» **WORK INSTRUCTIONS**: Output, please, exactly those lines of the listing that come before the line with "BulkUpdateModelMixin.update_data_of (kept items)", along with that line itself.

|---|

(** The update maps of the two payloads agree on every matched id. *)
Lemma update_data_drop items : ∀ acc acc' : gmap Z json,
  (∀ k, matched qs db k → acc !! k = acc' !! k) →
  match BulkUpdateModelMixin.update_data_of items acc,
        BulkUpdateModelMixin.update_data_of (kept items) acc' with
  | inr m, inr m' => ∀ k, matched qs db k → m !! k = m' !! k
  | inl e, inl e' => e = e'
  | _, _ => False
  end.
Proof.
  induction items as [|item items IH]; intros acc acc' Hacc; [done|].
  destruct item as [| | | | |d];
    try (rewrite filter_cons_True by done; reflexivity).
  destruct (dict_get "id" d) as [v|] eqn:Hid.
  - destruct v as [| |n| | |];
      try (rewrite filter_cons_True by (unfold keeps; simpl; by rewrite Hid);
           simpl; by rewrite Hid).
    destruct (decide (matched qs db n)) as [Hn|Hn].
    + rewrite filter_cons_True
        by (unfold keeps; simpl; rewrite Hid; by apply bool_decide_spec).
      simpl. rewrite Hid. apply IH. intros k Hk.
      destruct (decide (n = k)) as [->|Hne].
      * by rewrite !lookup_insert_eq.
      * rewrite !lookup_insert_ne by done. by apply Hacc.
    + rewrite filter_cons_False
        by (unfold keeps; simpl; rewrite Hid; by rewrite bool_decide_spec).
      simpl. rewrite Hid. apply IH. intros k Hk.
      rewrite lookup_insert_ne by (by intros ->). by apply Hacc.
  - rewrite filter_cons_True by (unfold keeps; simpl; by rewrite Hid).
    simpl. by rewrite Hid.
Qed.

(** Filtering on the matched ids alone selects the same rows. *)
Lemma qs_rows_drop ids :
  qs_rows (qs_filter qs (pk__in (filter (matched qs db) ids))) db
  = qs_rows (qs_filter qs (pk__in ids)) db.
Proof.
  rewrite !qs_rows_filter. apply filter_ext_in. intros obj Hobj. simpl.
  rewrite !bool_decide_spec, list_elem_of_filter.
  split; [by intros [_ ?]|]. intros Hin. split; [|done].
  by apply list_elem_of_fmap_2.
Qed.

Lemma elem_of_qs_rows_matched ids obj :
  obj ∈ qs_rows (qs_filter qs (pk__in ids)) db → matched qs db (pk obj).
Proof.
  intros [Hobj _]%elem_of_qs_rows_pk__in. by apply list_elem_of_fmap_2.
Qed.
End unmatched_ids.

Lemma perform_bulk_update_agree self qs1 qs2 (m1 m2 : gmap Z json) partial db :
  model qs1 = model qs2 →
  qs_rows qs1 db = qs_rows qs2 db →
  (∀ obj, obj ∈ qs_rows qs1 db → m1 !! pk obj = m2 !! pk obj) →
  BulkUpdateModelMixin.perform_bulk_update self qs1 m1 partial db
  = BulkUpdateModelMixin.perform_bulk_update self qs2 m2 partial db.
Proof.
  intros Hmodel Hrows Hagree.
  unfold BulkUpdateModelMixin.perform_bulk_update, atomic.
  rewrite !bind_run. unfold qs_iter. rewrite <- Hrows.
  rewrite (for_each_ext (qs_rows qs1 db)
             (BulkUpdateModelMixin.update_one self qs1 m1 partial)
             (BulkUpdateModelMixin.update_one self qs2 m2 partial)); [done|].
  intros acc obj db0 Hobj. unfold BulkUpdateModelMixin.update_one.
  by rewrite Hmodel, (Hagree obj Hobj).
Qed.

Lemma perform_bulk_destroy_agree self qs1 qs2 db :
  model qs1 = model qs2 →
  qs_rows qs1 db = qs_rows qs2 db →
  BulkDestroyModelMixin.perform_bulk_destroy self qs1 db
  = BulkDestroyModelMixin.perform_bulk_destroy self qs2 db.
Proof.
  intros Hmodel Hrows.
  unfold BulkDestroyModelMixin.perform_bulk_destroy, atomic.
  rewrite !bind_run. unfold qs_iter. rewrite <- Hrows.
  rewrite (for_each_ext (qs_rows qs1 db)
             (BulkDestroyModelMixin.destroy_one self qs1)
             (BulkDestroyModelMixin.destroy_one self qs2)); [done|].
  intros acc obj db0 Hobj. unfold BulkDestroyModelMixin.destroy_one.
  by rewrite Hmodel.
Qed.

Lemma bulk_update_drop_unmatched self request partial db :
  BulkUpdateModelMixin.bulk_update self request partial db
  = BulkUpdateModelMixin.bulk_update self
      (drop_unmatched (BulkUpdateModelMixin.get_bulk_update_queryset self) db request)
      partial db.
Proof.
  set (qs := BulkUpdateModelMixin.get_bulk_update_queryset self).
  unfold BulkUpdateModelMixin.bulk_update, drop_unmatched. fold qs.
  destruct (data request) as [| | | |items|] eqn:Hdata; try reflexivity.
  cbn [data]. rewrite !bind_run, !lift_run.
  unfold BulkOperationSerializer. rewrite bulk_operation_ids_drop.
  destruct (bulk_operation_ids_of items) as [e|ids]; [done|].
  rewrite !bind_run, !lift_run. unfold BulkUpdateModelMixin.map_update_data.
  pose proof (update_data_drop qs db items ∅ ∅ (λ _ _, eq_refl)) as Hmaps.
  destruct (BulkUpdateModelMixin.update_data_of items ∅) as [e|m],
    (BulkUpdateModelMixin.update_data_of (filter (λ item, keeps qs db item) items) ∅)
    as [e'|m']; try done; [by subst|].
  rewrite !bind_run.
  rewrite (perform_bulk_update_agree self
             (qs_filter qs (pk__in ids))
             (qs_filter qs (pk__in (filter (matched qs db) ids))) m m'); [done|done| |].
  - by rewrite qs_rows_drop.
  - intros obj Hobj. by apply Hmaps, (elem_of_qs_rows_matched qs db ids).
Qed.

Lemma bulk_destroy_drop_unmatched self request db :
  BulkDestroyModelMixin.bulk_destroy self request db
  = BulkDestroyModelMixin.bulk_destroy self
      (drop_unmatched (BulkDestroyModelMixin.get_bulk_destroy_queryset self) db request) db.
Proof.
  set (qs := BulkDestroyModelMixin.get_bulk_destroy_queryset self).
  unfold BulkDestroyModelMixin.bulk_destroy, drop_unmatched. fold qs.
  destruct (data request) as [| | | |items|] eqn:Hdata; try reflexivity.
  cbn [data]. rewrite !bind_run, !lift_run.
  unfold BulkOperationSerializer. rewrite bulk_operation_ids_drop.
  destruct (bulk_operation_ids_of items) as [e|ids]; [done|].
  rewrite !bind_run.
  rewrite (perform_bulk_destroy_agree self
             (qs_filter qs (pk__in ids))
             (qs_filter qs (pk__in (filter (matched qs db) ids)))); [done|done|].
  by rewrite qs_rows_drop.
Qed.

(** C8: ids of a bulk payload that match no row of the queryset raise no
    error and change nothing: [bulk_update] and [bulk_destroy] behave on the
    payload as on the payload without the items that carry such ids, and a
    bulk update returns no representation for such an id. *)
Theorem bulk_requests_skip_unmatched_ids (self : ViewSet) (request : Request)
    (partial : bool) (db : Database) :
  BulkUpdateModelMixin.bulk_update self request partial db
  = BulkUpdateModelMixin.bulk_update self
      (drop_unmatched (BulkUpdateModelMixin.get_bulk_update_queryset self) db request)
      partial db
  ∧ BulkDestroyModelMixin.bulk_destroy self request db
    = BulkDestroyModelMixin.bulk_destroy self
        (drop_unmatched (BulkDestroyModelMixin.get_bulk_destroy_queryset self) db request) db
  ∧ (update_reports_pk self →
     ∀ ids resp db' id,
       BulkOperationSerializer (data request) = inr ids →
       BulkUpdateModelMixin.bulk_update self request partial db = (inr resp, db') →
       ¬ matched (BulkUpdateModelMixin.get_bulk_update_queryset self) db id →
       Some id ∉ rep_id <$> representations resp).
Proof.
  split; [apply bulk_update_drop_unmatched|]. split; [apply bulk_destroy_drop_unmatched|].
  intros Hreports ids resp db' id Hids Hrun Hunmatched Hin.
  destruct (bulk_update_representation_ids self request partial db ids resp db'
              Hreports Hids Hrun) as [_ Hreps].
  rewrite Hreps in Hin.
  apply list_elem_of_fmap in Hin as (obj & [= ->] & Hobj).
  by apply elem_of_qs_rows_matched in Hobj.
Qed.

|---|

» **RESULT OF THIS TASK**:
(** The update maps of the two payloads agree on every matched id. *)
Lemma update_data_drop items : ∀ acc acc' : gmap Z json,
  (∀ k, matched qs db k → acc !! k = acc' !! k) →
  match BulkUpdateModelMixin.update_data_of items acc,
        BulkUpdateModelMixin.update_data_of (kept items) acc' with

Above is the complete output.